Though he does wield an axe in Maggie, it’s mostly (mostly) for the purposes of chopping wood, a necessary task since the farmhouse he occupies with his wife, Caroline (Joely Richardson), and their two young kids gets its power from a generator. America, or at least the rural Midwest, is functioning under a new set of rules since the worldwide outbreak of the “necro-ambulist virus,” which decimated cities but is now mostly contained. Technology has gotten simpler — a rotary phone is deployed, but a dying cell phone suggests this is a 21st century tale — but the battered survivors have kept up their lives as best as possible.
That’s a challenge with zombies in the mix, but order is maintained according to some new public-safety laws that make sense in practice, but present monumental emotional challenges to those who are tempted to break them. There’s a specific protocol for the infected, prescribed by doctors and enforced by police: after a person is bitten, he or she is permitted to spend the six or eight weeks before “the turn” with family and other loved ones. But once the contagious (and generally otherwise dangerous) symptoms of zombie-ness begin to set in, the patient is whisked away to “quarantine,” where certain (and excruciatingly painful) death awaits.
We glean most of this information via a conveniently exposition-heavy NPR report that plays as Schwarzenegger’s character, Wade, journeys to nearby Kansas City in search of his teenage daughter, Maggie (Abigail Breslin). She’s the product of his first marriage, to a wife that passed away before zombies began to roam. Maggie’s been missing for weeks, but she turns up in a hospital nursing an angry-looking bite mark on her arm. She’s released into Wade’s care, into a world filled with reminders of the ticking clock that now governs her life.
As Maggie slowly, painfully begins to succumb to her disease, Wade is faced with a terrible dilemma. The local doctor, who happens to be the father of Maggie’s best friend, sorrowfully advises Wade that Maggie’s unavoidable death should be handled at home. Like, with a shotgun blast — something Wade can’t imagine doing, even after he witnesses the horror of a neighbor whose decision to hide her zombified husband and young daughter does not end well for anyone.
Maggie, the first feature for director Henry Hobson and screenwriter John Scott 3, presents an extremely turned-down (and often rather under-lit) take on the zombie film, offering nods to genre tropes early on, as when Wade and Maggie stop at an abandoned-looking gas station ... “looking” being the operative word, because everyone knows zombies love lurking in such places. That scene gives viewers a chance to see Schwarzenegger crack an undead neck, but most of the movie unfolds as a dread-fueled march toward the inevitable, and its marquee star — not generally known for his acting chops — grapples with internal struggles that far outweigh anything his still-formidable (at 68 years old!) biceps can crush.

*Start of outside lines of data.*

Definition set_af (af : Z) : PM unit := pmodify (fun s => set_focus_state (mFocusPosition s) af s).

Definition startAfScan : PM unit :=
  s ← pget;
  if negb (bool_decide (mState s = PIPELINE_STREAMING)) then set_af 0 else
  set_af 1;;
  bestPos ← (fun s l =>
    let '(sl, best) := coarse_sweep ((s, l), (0, 400)) in
    let fineStart := snd best - 50 in
    let fineStart := if fineStart <? 140 then 140 else fineStart in
    let fineEnd := snd best + 50 in
    let fineEnd := if 640 <? fineEnd then 640 else fineEnd in
    let '(sl, best) := fine_sweep fineStart fineEnd (sl, best) in
    (snd best, sl));
  setFocus bestPos;; pemit (PSleep 60);; set_af 4.

Definition cancelAf : PM unit := setFocus 0;; set_af 0.
End Ops.

(** ** Operations that leave the device and its buffers alone *)

(** The fields that own system resources. *)
Definition frame_of (s : pipeline) :=
  (mFd s, mState s, mStreaming s, mBuffers s, mBufferCount s).

(** [m] keeps them, and only adds events in [P]. *)
Definition quiet {A} (P : pevent -> Prop) (m : PM A) : Prop := forall s l,
  frame_of (m s l).2.1 = frame_of s /\ exists new, (m s l).2.2 = l ++ new /\ Forall P new.

Definition neutral (x : pevent) : Prop :=
  match x with POpen _ _ | PClose _ | PMap _ (Some _) | PUnmap _ _ | PWild _ => False | _ => True end.
Definition is_control (x : pevent) : Prop :=
  match x with PIoctl _ (S_CTRL _ _) _ => True | _ => False end.

Section Quiet.
Context (P : pevent -> Prop).

Lemma quiet_ret {A} (a : A) : quiet P (mret a).
Proof. intros s l. split; [done|]. exists []. by rewrite app_nil_r. Qed.

Lemma quiet_bind {A B} (m : PM A) (f : A -> PM B) :
  quiet P m -> (forall a, quiet P (f a)) -> quiet P (m ≫= f).
Proof.
  intros Hm Hf s l. destruct (Hm s l) as (Hs & n1 & Hl & H1).
  unfold mbind, PM_bind. destruct (m s l) as [a [s1 l1]]. cbn in *. subst l1.
  destruct (Hf a s1 (l ++ n1)) as (Hs2 & n2 & Hl2 & H2). split; [congruence|].
  exists (n1 ++ n2). rewrite app_assoc. split; [done|]. by apply Forall_app.
Qed.

Lemma quiet_pget : quiet P pget.
Proof. intros s l. split; [done|]. exists []. by rewrite app_nil_r. Qed.
Lemma quiet_plog : quiet P plog_of.
Proof. intros s l. split; [done|]. exists []. by rewrite app_nil_r. Qed.
Lemma quiet_emit x : P x -> quiet P (pemit x).
Proof. intros Hx s l. split; [done|]. exists [x]. by rewrite Forall_singleton. Qed.
Lemma quiet_modify f : (forall s, frame_of (f s) = frame_of s) -> quiet P (pmodify f).
Proof. intros Hf s l. split; [apply Hf|]. exists []. by rewrite app_nil_r. Qed.
Lemma quiet_ioctl k r : (forall fd ok, P (PIoctl fd r ok)) -> quiet P (ioctl k r).
Proof.
  intros Hr. unfold ioctl. repeat (apply quiet_bind; [|intros]).
  - apply quiet_pget. - apply quiet_plog. - by apply quiet_emit. - apply quiet_ret.
Qed.
End Quiet.

Ltac quiet_step :=
  lazymatch goal with
  | |- quiet _ (mret _) => apply quiet_ret
  | |- quiet _ (_ ≫= _) => apply quiet_bind; [|intros]
  | |- quiet _ pskip => apply quiet_ret
  | |- quiet _ pget => apply quiet_pget
  | |- quiet _ plog_of => apply quiet_plog
  | |- quiet _ (pemit _) => apply quiet_emit
  | |- quiet _ (pmodify _) => apply quiet_modify; intros
  | |- quiet _ (ioctl _ _) => apply quiet_ioctl; intros
  | |- quiet _ (match ?x with _ => _ end) => destruct x
  | |- quiet _ (let '(_, _) := ?x in _) => destruct x
  end.
Ltac quiet := repeat quiet_step; try (exact I || reflexivity).

Section QuietOps.
Variable k : kernel.
Variable powf : f32 -> f32 -> f32.
Variables F1 F2 F3 : Z.

Lemma quiet_mono {A} (P Q : pevent -> Prop) (m : PM A) :
  (forall x, P x -> Q x) -> quiet P m -> quiet Q m.
Proof.
  intros H Hm s l. destruct (Hm s l) as (Hs & n & Hl & Hn). split; [done|]. exists n.
  split; [done|]. by eapply Forall_impl.
Qed.

Lemma control_neutral x : is_control x -> neutral x.
Proof. by destruct x as [| |? []| | | | | |]. Qed.

Lemma quiet_setExposure v : quiet is_control (setExposure k v).
Proof. unfold setExposure. quiet. Qed.
Lemma quiet_setGain v : quiet is_control (setGain k v).
Proof. unfold setGain. quiet. Qed.
Lemma quiet_setFocus v : quiet is_control (setFocus k v).
Proof. unfold setFocus. quiet. Qed.
Lemma quiet_ae rgb : quiet is_control (doAutoExposure k rgb).
Proof. unfold doAutoExposure. quiet; apply quiet_setGain || apply quiet_setExposure. Qed.
Lemma quiet_awb rgb : quiet is_control (doAutoWhiteBalance rgb).
Proof. unfold doAutoWhiteBalance. quiet. Qed.
Lemma quiet_demosaic d fr : quiet is_control (demosaic_frame_into d fr).
Proof. unfold demosaic_frame_into. quiet. Qed.
Lemma quiet_process b o f : quiet is_control (processBayerToYuv k powf F1 F2 F3 b o f).
Proof.
  unfold processBayerToYuv, put_rgb.
  quiet; apply quiet_demosaic || apply quiet_ae || apply quiet_awb.
Qed.

Lemma quiet_wait n : quiet neutral (wait_frame k n).
Proof. induction n as [|n IH]; cbn [wait_frame]; quiet; apply IH. Qed.

Lemma quiet_capture out f : quiet neutral (captureFrame k powf F1 F2 F3 out f).
Proof.
  unfold captureFrame. quiet;
    first [apply quiet_wait | eapply quiet_mono; [apply control_neutral|apply quiet_process]].
Qed.

Lemma quiet_af_capture : quiet neutral (captureForAf k powf).
Proof.
  unfold captureForAf, put_rgb. quiet;
    (eapply quiet_mono; [apply control_neutral|]);
    apply quiet_demosaic || apply quiet_ae || apply quiet_awb.
Qed.

Lemma quiet_measure pos best : quiet neutral (measure k powf pos best).
Proof.
  unfold measure. quiet; [eapply quiet_mono; [apply control_neutral|apply quiet_setFocus]|].
  apply quiet_af_capture.
Qed.
End QuietOps.

(** ** The autofocus scan *)

(** The focus positions commanded, and the measurements reported. *)
Definition focus_writes (l : plog) : list Z :=
  omap (fun x => match x with PIoctl _ (S_CTRL CidFocus v) _ => Some v | _ => None end) l.
Definition measured (l : plog) : list (Z * Z) :=
  omap (fun x => match x with PMeasured p e => Some (p, e) | _ => None end) l.

Lemma focus_writes_app l n : focus_writes (l ++ n) = focus_writes l ++ focus_writes n.
Proof. apply omap_app. Qed.
Lemma measured_app l n : measured (l ++ n) = measured l ++ measured n.
Proof. apply omap_app. Qed.

(** Events of a capture: neither focus commands nor measurements. *)
Definition capture_event (x : pevent) : Prop :=
  neutral x /\ match x with PIoctl _ (S_CTRL CidFocus _) _ | PMeasured _ _ => False | _ => True end.

Lemma capture_events_silent n :
  Forall capture_event n -> focus_writes n = [] /\ measured n = [].
Proof.
  induction 1 as [|x n [_ Hx] _ [IH1 IH2]]; [done|].
  destruct x as [| |? [| | | | | | | |[]|]| | | | | |]; cbn in *; done.
Qed.

(** The best energy and its position after some measurements: the first of the greatest,
    and (0, 400) when none is positive. *)
Definition running_best (ms : list (Z * Z)) : Z * Z :=
  fold_left (fun best m => if fst best <? snd m then (snd m, fst m) else best) ms (0, 400).

Lemma running_best_snoc ms p e :
  running_best (ms ++ [(p, e)]) =
    (if fst (running_best ms) <? e then (e, p) else running_best ms).
Proof. unfold running_best. by rewrite fold_left_app. Qed.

Thus, the viewer feels the odd sensation of watching a legendary action hero mope through what’s essentially a melodrama with a sad-piano score and a few memorably macabre body-horror moments. Maggie is so morose that one’s mind may wander during some of the sobbing, wondering at a few of the plot holes. For instance: in what touchy-feely post-apocalypse police state would people who are known zombies-in-the-making be allowed to freely roam amid the populace? Would that ever happen? Wouldn’t there be more of a shoot-on-sight survival mentality going on at that point?
But. Still. You have to give the arty Maggie props for daring to try something different. We’ve seen Schwarzenegger play the intensely protective Papa Bear before (what’s up, Commando?), but never like this. We’ve seen (and enjoyed) plenty of high-octane zombie films, but there really hasn’t been one as somber as this before. It’s an interesting, admirable effort that just doesn’t quite hold together at the end.